PROMPT:
Your answer must be every line of the data that holds the string "negb".

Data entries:

***

(** ** Reading never reaches the default case *)

Section NoCrash.
Context {W : Type} `{!CommEnv W, !CommEnvLaws W} (io : IOContext) (seg : Z -> Z).
Context (Hio : io_ok io) (Hseg : forall p, 0 < seg p) (ioPattern : option Z) (maxNumRetries : Z).
Notation Info := (CommKitTargetInfo ReadfileState).
Notation ops := (readfileOps (W := W) io seg).
Notation alive := (fun i' (_ : CommKitContext) => ~ crashed (P := ReadfileState) i').

Lemma alive_state (i : Info) st : ci_state i = st -> st <> - CommKitState_SOCKETINVALIDATE -> ~ crashed i.
Proof. unfold crashed. by intros ->. Qed.

Lemma cleanup_alive (i : Info) c :
  cpost (W := W) (__commkit_cleanup_generic ops maxNumRetries i) c alive.
Proof.
  do 2 (apply cpost_bind; eapply cpost_mono; [|apply cpost_true]; intros _ ? _).
  apply cpost_bind; eapply cpost_mono; [|apply cpost_true]; intros i1 c1 _. cbv zeta.
  assert (HD : forall (j : Info) (c' : CommKitContext), cpost (W := W)
    (_ ← upd_ctx (add_done 1); mret (set_state j CommKitState_DONE)) c' alive)
    by (intros; by apply cpost_bind, cpost_upd, cpost_ret).
  destruct (_ || _); [|apply HD]. apply cpost_bind, cpost_env. intros w.
  destruct (fst _); [apply HD|]. apply cpost_bind, cpost_env. intros w2. apply cpost_bind, cpost_get.
  destruct (_ && _); [|apply HD]. by apply cpost_bind, cpost_upd, cpost_ret.
Qed.

Lemma recvdata_state (i : Info) c :
  rs_ok (ci_priv i) ->
  cpost (W := W) (__commkit_readfile_recvdata seg i) c (fun '(_, i') _ => ci_state i' = ci_state i).
Proof.
  intros Hok. destruct (ci_socket i) as [sock|] eqn:Es.
  - apply cpost_kwp. intros L. eapply kwp_mono; [|by eapply recvdata_read_post].
    intros [r i'] c' L' (_ & _ & H & _). apply H.
  - intros s _. unfold __commkit_readfile_recvdata, __commkit_readfile_recvdata_prefix.
    rewrite Es. cbv zeta. destruct (negb _); [done|]. by destruct (_ =? _).
Qed.

Lemma io_state (i : Info) ev c :
  ~ crashed i ->
  cpost (W := W) (__commkit_prepare_io i ev) c (fun '(r, i') _ =>
    if r then i' = i else ~ crashed i').
Proof.
  intros Hi. apply cpost_bind, cpost_env. intros w. apply cpost_bind.
  eapply cpost_mono; [|apply cpost_true]. intros inactive c1 _.
  destruct (_ || _); [by apply cpost_ret|]. apply cpost_bind, cpost_get.
  destruct (pollTimedOut c1); [by apply cpost_ret|]. apply cpost_bind, cpost_lift. intros sock _.
  apply cpost_bind. eapply cpost_mono; [|apply cpost_true]. intros v c2 _.
  destruct (_ =? _); [|by apply cpost_ret]. apply cpost_bind.
  eapply cpost_mono; [|apply cpost_true]. intros [] c3 _. by apply cpost_ret.
Qed.

Lemma recvdata_alive (i : Info) c :
  rs_ok (ci_priv i) -> ~ crashed i ->
  cpost (W := W) (__commkit_recvdata_generic (__commkit_readfile_recvdata seg) i) c alive.
Proof.
  intros Hok Hi. apply cpost_bind. eapply cpost_mono; [|by apply io_state].
  intros [r i1] c1 H1. destruct r; cbn [negb]; [subst i1|by apply cpost_ret].
  apply cpost_bind. eapply cpost_mono; [|by apply recvdata_state]. intros [r i2] c2 Est.
  destruct (r <? 0); [apply cpost_ret; by destruct (_ =? _)|]. destruct (r =? 0); [by apply cpost_ret|].
  apply cpost_bind. eapply cpost_mono; [|apply cpost_true]. intros [] c3 _. apply cpost_ret.
  unfold crashed in *. by rewrite Est.
Qed.

Lemma step_alive (i : Info) c :
  rs_ok (ci_priv i) -> ~ crashed i ->
  cpost (W := W) (commkit_step ops ioPattern maxNumRetries i) c alive.
Proof.
  intros Hok Hi. unfold commkit_step. unfold is_state at 1.
  destruct (Z.eqb_spec (ci_state i) CommKitState_PREPARE) as [E|_].
  { apply cpost_bind. eapply cpost_mono; [|by eapply prepare_states; [apply readfile_ops|]].
    intros [r i'] c' HP. destruct r; cbn [negb].
    - eapply cpost_mono; [|apply sendheader_states]. intros ? ? [E2|E2]; by eapply alive_state.
    - apply cpost_ret. destruct HP as [|[E2|[E2 _]]]; [done|by eapply alive_state..]. }
  destruct (is_state i _).
  { eapply cpost_mono; [|apply sendheader_states]. intros ? ? [E2|E2]; by eapply alive_state. }
  unfold senddata_case, recvheader_case, recvdata_case. cbn [sendData recvHeader recvData readfileOps].
  do 3 (destruct (is_state i _); [by apply recvdata_alive|]).
  destruct (is_state i _); [apply cleanup_alive|]. destruct (is_state i _).
  { apply cpost_bind. eapply cpost_mono; [|apply cpost_true]. intros ? ? _. apply cleanup_alive. }
  destruct (_ || _); [by apply cpost_ret|]. by intros s _.
Qed.

Lemma round_alive (l : list Info) c :
  Forall (okp rs_ok) l -> Forall (fun i => ~ crashed i) l ->
  cpost (W := W) (commkit_round ops ioPattern maxNumRetries l) c (fun l' _ => Forall (fun i => ~ crashed i) l').
Proof.
  intros Hok Hl. apply cpost_bind, cpost_upd, cpost_bind.
  apply (cpost_mono _ _ (fun l' _ => Forall (fun i => ~ crashed i) l')).
  - intros l' c' Hl'. apply cpost_bind, cpost_get. destruct (negb _).
    { apply cpost_bind. eapply cpost_mono; [|apply cpost_true]. intros _ ? _. by apply cpost_ret. }
    destruct (_ && _); [|by apply cpost_ret]. eapply cpost_mono; [|by apply start_retry_down].
    by intros l2 c2 (_ & ? & _).
  - generalize (ctx_start_round c). clear c. revert Hok. induction Hl as [|i l Hi Hl IH]; intros Hok c;
      cbn [commkit_steps]; [by apply cpost_ret|]. inversion_clear Hok as [|?? Hok1 Hok2].
    apply cpost_bind. eapply cpost_mono; [|by apply step_alive]. intros i' c' Hi'.
    apply cpost_bind. eapply cpost_mono; [|by apply IH]. intros l' c2 Hl'. apply cpost_ret. by constructor.
Qed.

Context (Hmax : 0 <= maxNumRetries < 2 ^ 32).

***

YOUR RESPONSE:
    rewrite Es. cbv zeta. destruct (negb _); [done|]. by destruct (_ =? _).
  intros [r i1] c1 H1. destruct r; cbn [negb]; [subst i1|by apply cpost_ret].
    intros [r i'] c' HP. destruct r; cbn [negb].
  - intros l' c' Hl'. apply cpost_bind, cpost_get. destruct (negb _).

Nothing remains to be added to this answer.